The return reason is associated with the specific product being returned, the specific customer, and the specific original sale. This multi-dimensional association means that the return data can be analysed by product, by customer segment, by product category, by supplier, or by time period, allowing the most relevant analytical view to be generated for each specific management question.

Return Analytics and Product Performance Reporting

Odoo's reporting capabilities allow return rates to be calculated by product, by category, and by supplier from the accumulated return records. The buying team can view a product performance report that shows each product's sales volume, revenue, gross margin, and return rate in a single view, providing the complete commercial picture needed to assess whether a product's sales performance justifies its continued stocking when return-adjusted net revenue is lower than gross sales suggest.

The return reason breakdown by product, also available from Odoo's returns reporting, shows not just how much a product is being returned but why, which is the information needed to distinguish products with correctable description issues from products with genuine quality problems from products where the return rate reflects appropriate customer behaviour rather than any specific problem with the product or its presentation.


Data2Bots: Returns Data Strategy for Nigerian Retailers

Configuring Odoo's return reason tracking for maximum commercial value requires decisions about the code structure, the reporting views, and the connections between returns data and other business data that reflect each retailer's specific analysis priorities. Data2Bots works with Nigerian retail clients to define the return reason code structure that will be most useful for their specific product categories, configure the reporting views that make the returns analysis accessible to the buying and merchandising teams who need to act on it, and build the data connections between returns performance and product, supplier, and customer management that convert the returns data from an operational record into a commercial intelligence resource.

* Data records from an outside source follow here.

(* ===== verification/Semaphore.v ===== *)
(** * Semaphores (semaphore_create.c ... semaphore_release.c)

    A semaphore has a number of tokens and a FIFO queue of threads; each waiting
    thread keeps in [sem_tokens] how many tokens it still needs.
    [semaphore_acquire] is cut at the context switch (Scheduler.v). *)

From S2P Require Import Prelude Status Queue Allocator Kernel Logic Memory Scheduler Alarm Thread.

Definition DNA_NO_RESCHEDULE : Z := 0x1.
Definition DNA_RELATIVE_TIMEOUT : Z := 0x2.
Definition DNA_ABSOLUTE_TIMEOUT : Z := 0x4.
Definition DNA_CAN_INTERRUPT : Z := 0x8.

Definition has_flag (flags f : Z) : bool := negb (Z.land flags f =? 0).

(** dna_memset (semaphore, 0, sizeof (struct _semaphore)) *)
Definition clear_sem (i : Z) : K unit :=
  modify (put_sem i sem0) ;;
  onq (modify (set_next (ASem i) None)) ;;
  onq (modify (putq (QSemWait i) DNA_QUEUE_DEFAULTS)) ;;
  modify (put_lock (LQueue (QSemWait i)) 0) ;;
  modify (put_lock (LSem i) 0).

(** The result is the status and [*id]. *)
Definition semaphore_create (name : option (list Z)) (ntokens : Z) (id_ok : bool)
    : K (status_t * option Z) :=
  match name, id_ok with
  | Some name, true =>
      let* it_status := cpu_trap_mask_and_backup in
      lock_acquire LSemPool ;;
      let* a := onq (queue_rem QSemPool) in
      let* semaphore := as_sem a in
      match semaphore with
      | None =>
          cpu_trap_restore it_status ;;
          lock_release LSemPool ;;
          ret (DNA_NO_MORE_SEM, None)
      | Some i =>
          let* v := gets (sem i) in
          let index := i16 (sid_index v) in
          clear_sem i ;;
          upd_sem i (with_sid_index (u16 index)) ;;
          let* counter := gets sem_counter in
          upd_sem i (with_sid_value (u16 counter)) ;;
          modify (set_sem_counter (i16 (counter + 1))) ;;
          lock_release LSemPool ;;
          cpu_trap_restore it_status ;;
          let* nm := strcpy_name name in
          upd_sem i (with_s_name nm) ;;
          upd_sem i (with_tokens ntokens) ;;
          let* v := gets (sem i) in
          ret (DNA_OK, Some (sem_id v))
      end
  | _, _ => ret (DNA_BAD_ARGUMENT, None)
  end.
Lemma rdv_write_serves U s V p c i t src l :
  channels s !! p = Some c -> sem_rep U (r_kern s) V i 0 [(t, 1)] -> channel_sem (r_kern s) (rdv_sem c) i ->
  locks (r_kern s) !! LRdv p = None -> getter_ready c = true ->
  segment (r_mem s) src l -> Forall isbyte l -> mapped (r_mem s) (getter_buffer c) (length l) ->
  apart (getter_buffer c) (length l) src (length l) ->
  wp (rdv_write p src (Z.of_nat (length l))) (fun r s' => r = Returned DNA_OK /\
    served s p (with_setter_ready false (with_getter_ready false c)) (getter_buffer c) l i t U s') s.
Proof.
  intros Hp Hrep Hsem Hl Hr Hseg Hb Hm Ha. apply wp_enter_channel; [done|]. apply wp_bind. eapply wp_rd_rdv; [exact Hp|].
  rewrite Hr. cbn [negb]. by eapply (rdv_serve U s V p c i t _ _ (fun c => (getter_buffer c, src))).
Qed.
Lemma rdv_read_serves U s V p c i t dst l :
  channels s !! p = Some c -> sem_rep U (r_kern s) V i 0 [(t, 1)] -> channel_sem (r_kern s) (rdv_sem c) i ->
  locks (r_kern s) !! LRdv p = None -> setter_ready c = true ->
  segment (r_mem s) (setter_buffer c) l -> Forall isbyte l -> mapped (r_mem s) dst (length l) ->
  apart dst (length l) (setter_buffer c) (length l) ->
  wp (rdv_read p dst (Z.of_nat (length l))) (fun r s' => r = Returned DNA_OK /\
    served s p (with_getter_ready false (with_setter_ready false c)) dst l i t U s') s.
Proof.
  intros Hp Hrep Hsem Hl Hr Hseg Hb Hm Ha. apply wp_enter_channel; [done|]. apply wp_bind. eapply wp_rd_rdv; [exact Hp|].
  rewrite Hr. cbn [negb]. by eapply (rdv_serve U s V p c i t _ _ (fun c => (dst, setter_buffer c))).
Qed.

(** What a rendez-vous establishes: [first], called by [self], waits, and [second], called
    by the thread that runs next, moves the bytes [l] to [dst] and wakes [self]. *)
Definition rendezvous U s p dst l i self (first second : M rdvs (switched status_t (acquire_frame * Z))) : Prop :=
  exists f s2 s3 s4 c', first s = Ret (Switched f) s2 /\ onkern switch_end s2 = Ret DNA_OK s3 /\
    second s3 = Ret (Returned DNA_OK) s4 /\
    segment (r_mem s4) dst l /\ channels s4 !! p = Some c' /\ getter_ready c' = false /\ setter_ready c' = false /\
    served s3 p c' dst l i self U s4.

Lemma rendezvous_intro U s p c1 c2 dst l i self first second :
  wp (until_switched first) (fun r s3 => r.2 = DNA_OK /\ waits_on U s p c1 i self s3) s ->
  (forall s3, waits_on U s p c1 i self s3 ->
     wp second (fun r s' => r = Returned DNA_OK /\ served s3 p c2 dst l i self U s') s3) ->
  getter_ready c2 = false -> setter_ready c2 = false -> rendezvous U s p dst l i self first second.
Proof.
  intros Hfirst Hsecond Hg Hs. destruct (wp_switched _ _ _ _ Hfirst) as (f & st & s2 & s3 & H1 & H2 & Hst & Hw).
  cbn in Hst. subst st. specialize (Hsecond s3 Hw). apply wp_exists in Hsecond as (r & s4 & H4 & -> & Hserved).
  exists f, s2, s3, s4, c2. split_and!; try done; destruct Hserved as (k' & V' & -> & _).
  - apply written_segment.
  - apply lookup_insert_eq.
Qed.

(** C36: A rendez-vous, whoever comes first: the first of the reader and the writer waits on
    the semaphore of the channel; when the other one comes, the bytes are copied from the
    buffer of the writer to the one of the reader, the first is made ready and is not
    lost, and the channel is free again. *)
Theorem rdv_rendezvous U s V p c i self idle dst src cnt l :
  rdv_free_channel U s V p c i self idle -> setter_ready c = false -> getter_ready c = false ->
  segment (r_mem s) src l -> Forall isbyte l -> mapped (r_mem s) dst (length l) -> apart dst (length l) src (length l) ->
  rendezvous U s p dst l i self (rdv_read p dst cnt) (rdv_write p src (Z.of_nat (length l))) /\
  rendezvous U s p dst l i self (rdv_write p src cnt) (rdv_read p dst (Z.of_nat (length l))).
Proof.
  intros Hf Hs Hg Hseg Hb Hm Ha. pose proof (rf_lock _ _ _ _ _ _ _ _ Hf) as Hlock. split.
  - set (c' := with_getter_buffer dst (with_getter_ready true c)).
    apply (rendezvous_intro U s p c' (with_setter_ready false (with_getter_ready false c'))); [by eapply rdv_read_waits| |done|done].
    intros s3 (k3 & next & V3 & -> & Hrep & Hl & _ & Hsem).
    apply (rdv_write_serves U _ V3 p c'); [apply lookup_insert_eq|exact Hrep|exact Hsem|cbn; by rewrite Hl|done..].
  - set (c' := with_setter_buffer src (with_setter_ready true c)).
    apply (rendezvous_intro U s p c' (with_getter_ready false (with_setter_ready false c'))); [by eapply rdv_write_waits| |done|done].
    intros s3 (k3 & next & V3 & -> & Hrep & Hl & _ & Hsem).
    apply (rdv_read_serves U _ V3 p c'); [apply lookup_insert_eq|exact Hrep|exact Hsem|cbn; by rewrite Hl|done..].
Qed.
End Rendezvous.

(** ** Names *)

(** Rdv_open finds the channel whose name the driver publishes. *)
Theorem rdv_open_published N s i :
  0 <= i < N -> N <= 2 ^ 31 ->
  rdv_open N (Some (rdv_name i)) s = Ret (DNA_OK, rdv s + i * sizeof_channel_rdv) s.
Proof.
  intros Hi HN. destruct (digits_ok 32 i) as (Hd & Hdec & Hne & Hlen); [change (10 ^ Z.of_nat 32) with (10 ^ 32); lia|lia|].
  assert (itoa_ascii i = digits 32 i) as Ha.
  { unfold itoa_ascii. rewrite (proj2 (Z.ltb_ge i 0)) by lia. apply app_nil_r. }
  assert (atoi_at (rdv_name i) 19 s = Ret i s) as Hatoi.
  { unfold atoi_at. rewrite (dna_atoi_ok _ _ (digits 32 i)); [by rewrite Hdec, i32_id by lia|lia| |done|done|lia].
    unfold rdv_name. rewrite Ha, <- app_assoc, written_app. apply written_cstring, Forall_rev.
    eapply Forall_impl; [exact Hd|]. unfold isdigit, ischar. lia. }
  apply wp_run, wp_bind. eapply wp_eq; [exact Hatoi|].
  rewrite (proj2 (Z.leb_le 0 i)), (proj2 (Z.ltb_lt i N)) by lia. by apply wp_bind, wp_gets, wp_ret.
Qed.

(** ** Instances *)

#[local] Existing Instance hal2.

(** The system of Scenario.v, with a channel at 0x5000 on its semaphore 1, without token;
    the writer has "abc" at 100 and the reader a buffer at 300. *)
Definition chan_kern : kstate := set_sems (<[1 := mkSem 8 1 [] 0 0]> (sems sys)) sys.
Definition chan_mem : mem := written (written ∅ 300 [0; 0; 0]) 100 [97; 98; 99].
Definition chan_state : rdvs :=
  mkRdvs chan_kern chan_mem {[0x5000 := mkRdv (sem_raw 8 1) 0 false 0 false]} ∅ ∅ 0 0x5000.

Lemma chan_free : rdv_free_channel items chan_state Vs 0x5000 (mkRdv (sem_raw 8 1) 0 false 0 false) 1 (0, 2) (0, 0).
Proof.
  split; [done|by split_and!| | |done].
  - split; try done. exact sys_sched.
  - destruct sys_running. by split.
Qed.

Lemma rdv_rendezvous_witness :
  rendezvous items chan_state 0x5000 300 [97; 98; 99] 1 (0, 2) (rdv_read 0x5000 300 3) (rdv_write 0x5000 100 3) /\
  rendezvous items chan_state 0x5000 300 [97; 98; 99] 1 (0, 2) (rdv_write 0x5000 100 3) (rdv_read 0x5000 300 3).
Proof.
  apply (rdv_rendezvous items chan_state Vs 0x5000 (mkRdv (sem_raw 8 1) 0 false 0 false) 1 (0, 2) (0, 0) 300 100 3 [97; 98; 99]).
  - exact chan_free.
  - done.
  - done.
  - apply written_segment.
  - bytes.
  - apply mapped_written. apply (segment_mapped _ 300 [0; 0; 0]), written_segment.
  - unfold apart. cbn. lia.
Defined.

Lemma rdv_open_published_witness : rdv_open 12 (Some (rdv_name 11)) chan_state = Ret (DNA_OK, 0x5000 + 11 * 96) chan_state.
Proof. apply (rdv_open_published 12 chan_state 11); lia. Defined.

Their training for returns data analysis covers the review process for identifying which products warrant listing improvements, the supplier quality conversation skills needed to use return reason data effectively in vendor management, and the benchmarking methodology for evaluating return rates within the context of category-specific expectations. To schedule your free thirty-minute discovery consultation, visit data2bots.com/odoo-erp-nigeria.


Conclusion

Zainab's fourteen percent return rate is within normal bounds for online fashion. What it is not is irreducible. The sizing inconsistency returns, the colour discrepancy returns, and the quality expectation returns are each the product of a specific, correctable problem that systematic tracking would reveal and analytical discipline would address. The returns that remain after those corrections are the genuinely unavoidable ones: customers who simply change their mind or who could not have been given better information in advance.

The difference between a fourteen percent return rate and a nine percent return rate, applied to a business processing hundreds of orders per month, is a material reduction in the cost of processing returns, the postage and logistics cost of return shipping, the staff time consumed by returns handling, and the occasional customer relationship loss that a difficult returns experience produces. Achieving that reduction costs nothing in product investment or marketing spend. It costs the analytical discipline to capture return reasons systematically and the organisational commitment to review the patterns they reveal and act on them.

Odoo provides the return reason capture and the analytics. Data2Bots implements them with the Nigerian retail expertise to make the data useful from day one. The returns reduction that follows is the compound return on a one-time investment in getting the data right.